# Exercise objective
Your output should be the lines of the data that follow, reproduced exactly from the first through the line bearing "- unfold storefronts_handler.".

# Data items
Lemma quiet_handleGetOrders ev : quiet (handleGetOrders e ev).
Proof.
  unfold handleGetOrders.
  destruct (negb _); [apply quiet_ret|].
  apply quiet_try; [|intro; apply quiet_ret].
  apply quiet_bind; [unfold send_query, send_scan; quiet_tac|intro].
  apply quiet_bind; [apply quiet_mapM, quiet_enrich_order|intro; apply quiet_ret].
Qed.

Lemma quiet_handleGetItems ev : quiet (handleGetItems e ev).
Proof. unfold handleGetItems, send_query, send_scan. quiet_tac. Qed.

Lemma quiet_handleGetReviews ev : quiet (handleGetReviews e ev).
Proof. unfold handleGetReviews, send_query, send_scan, send_get. quiet_tac. Qed.

Lemma quiet_handleGetStorefront ev : quiet (handleGetStorefront e ev).
Proof. unfold handleGetStorefront, send_get. quiet_tac. Qed.

Lemma quiet_handleGetMyStorefronts ev : quiet (handleGetMyStorefronts e ev).
Proof. unfold handleGetMyStorefronts, send_query, send_scan. quiet_tac. Qed.

Lemma quiet_handleListStorefronts ev : quiet (handleListStorefronts e ev).
Proof. unfold handleListStorefronts, send_scan. quiet_tac. Qed.

Lemma quiet_handleLogin ev : quiet (handleLogin e ev).
Proof.
  unfold handleLogin, parse_body, destructure, call_toLowerCase,
    call_bcrypt_compare, send_query. quiet_tac.
Qed.

Lemma quiet_handleGetProfile ev : quiet (handleGetProfile e ev).
Proof. unfold handleGetProfile, member, send_get. quiet_tac. Qed.

Lemma quiet_internal_error (m : M response) :
  quiet m -> quiet (try_catch m internal_error).
Proof. intro H. apply quiet_try; [exact H|intro; apply quiet_ret]. Qed.

Lemma steps_entry (f : lambda) (ev : event) :
  steps (evolves (owns f)) (entry f e ev).
Proof.
  destruct f; cbn [entry].
  - unfold users_handler. destruct (String.eqb _ _); [apply steps_quiet, quiet_ret|].
    cbv zeta. apply steps_try; [|intro; apply steps_quiet, quiet_ret].
    repeat match goal with
           | |- steps _ (if ?b then _ else _) => destruct b
           end;
      try (apply steps_quiet;
           first [apply quiet_handleLogin|apply quiet_handleGetProfile|apply quiet_ret]).
    unfold handleRegister, parse_body, destructure, call_toLowerCase,
      call_bcrypt_hash, send_query. steps_tac.
  - unfold storefronts_handler. destruct (String.eqb _ _); [apply steps_quiet, quiet_ret|].
    cbv zeta. apply steps_try; [|intro; apply steps_quiet, quiet_ret].
    repeat match goal with
           | |- steps _ (if ?b then _ else _) => destruct b
           end;
      try (apply steps_quiet;
           first [apply quiet_handleGetStorefront|apply quiet_handleGetMyStorefronts
                 |apply quiet_handleListStorefronts|apply quiet_ret]).
    unfold handleCreateStorefront, parse_body, destructure. steps_tac.
  - unfold items_handler. destruct (String.eqb _ _); [apply steps_quiet, quiet_ret|].
    cbv zeta. apply steps_try; [|intro; apply steps_quiet, quiet_ret].
    repeat match goal with
           | |- steps _ (if ?b then _ else _) => destruct b
           end;
      try (apply steps_quiet; first [apply quiet_handleGetItems|apply quiet_ret]).
    unfold handleAddItem, parse_body, destructure. steps_tac.
  - unfold reviews_handler. destruct (String.eqb _ _); [apply steps_quiet, quiet_ret|].
    cbv zeta. apply steps_try; [|intro; apply steps_quiet, quiet_ret].
    repeat match goal with
           | |- steps _ (if ?b then _ else _) => destruct b
           end;
      try (apply steps_quiet; first [apply quiet_handleGetReviews|apply quiet_ret]).
    unfold handleCreateReview, parse_body, destructure, call_trim,
      send_query, send_scan, send_get. steps_tac.
  - unfold orders_handler. destruct (String.eqb _ _); [apply steps_quiet, quiet_ret|].
    cbv zeta. apply steps_try; [|intro; apply steps_quiet, quiet_ret].
    repeat match goal with
           | |- steps _ (if ?b then _ else _) => destruct b
           end;
      try (apply steps_quiet; first [apply quiet_handleGetOrders|apply quiet_ret]).
    unfold handleCreateOrder, parse_body, destructure. steps_tac.
Qed.

End Frame.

# Task solution
Lemma quiet_handleGetOrders ev : quiet (handleGetOrders e ev).
Proof.
  unfold handleGetOrders.
  destruct (negb _); [apply quiet_ret|].
  apply quiet_try; [|intro; apply quiet_ret].
  apply quiet_bind; [unfold send_query, send_scan; quiet_tac|intro].
  apply quiet_bind; [apply quiet_mapM, quiet_enrich_order|intro; apply quiet_ret].
Qed.

Lemma quiet_handleGetItems ev : quiet (handleGetItems e ev).
Proof. unfold handleGetItems, send_query, send_scan. quiet_tac. Qed.

Lemma quiet_handleGetReviews ev : quiet (handleGetReviews e ev).
Proof. unfold handleGetReviews, send_query, send_scan, send_get. quiet_tac. Qed.

Lemma quiet_handleGetStorefront ev : quiet (handleGetStorefront e ev).
Proof. unfold handleGetStorefront, send_get. quiet_tac. Qed.

Lemma quiet_handleGetMyStorefronts ev : quiet (handleGetMyStorefronts e ev).
Proof. unfold handleGetMyStorefronts, send_query, send_scan. quiet_tac. Qed.

Lemma quiet_handleListStorefronts ev : quiet (handleListStorefronts e ev).
Proof. unfold handleListStorefronts, send_scan. quiet_tac. Qed.

Lemma quiet_handleLogin ev : quiet (handleLogin e ev).
Proof.
  unfold handleLogin, parse_body, destructure, call_toLowerCase,
    call_bcrypt_compare, send_query. quiet_tac.
Qed.

Lemma quiet_handleGetProfile ev : quiet (handleGetProfile e ev).
Proof. unfold handleGetProfile, member, send_get. quiet_tac. Qed.

Lemma quiet_internal_error (m : M response) :
  quiet m -> quiet (try_catch m internal_error).
Proof. intro H. apply quiet_try; [exact H|intro; apply quiet_ret]. Qed.

Lemma steps_entry (f : lambda) (ev : event) :
  steps (evolves (owns f)) (entry f e ev).
Proof.
  destruct f; cbn [entry].
  - unfold users_handler. destruct (String.eqb _ _); [apply steps_quiet, quiet_ret|].
    cbv zeta. apply steps_try; [|intro; apply steps_quiet, quiet_ret].
    repeat match goal with
           | |- steps _ (if ?b then _ else _) => destruct b
           end;
      try (apply steps_quiet;
           first [apply quiet_handleLogin|apply quiet_handleGetProfile|apply quiet_ret]).
    unfold handleRegister, parse_body, destructure, call_toLowerCase,
      call_bcrypt_hash, send_query. steps_tac.
  - unfold storefronts_handler. destruct (String.eqb _ _); [apply steps_quiet, quiet_ret|].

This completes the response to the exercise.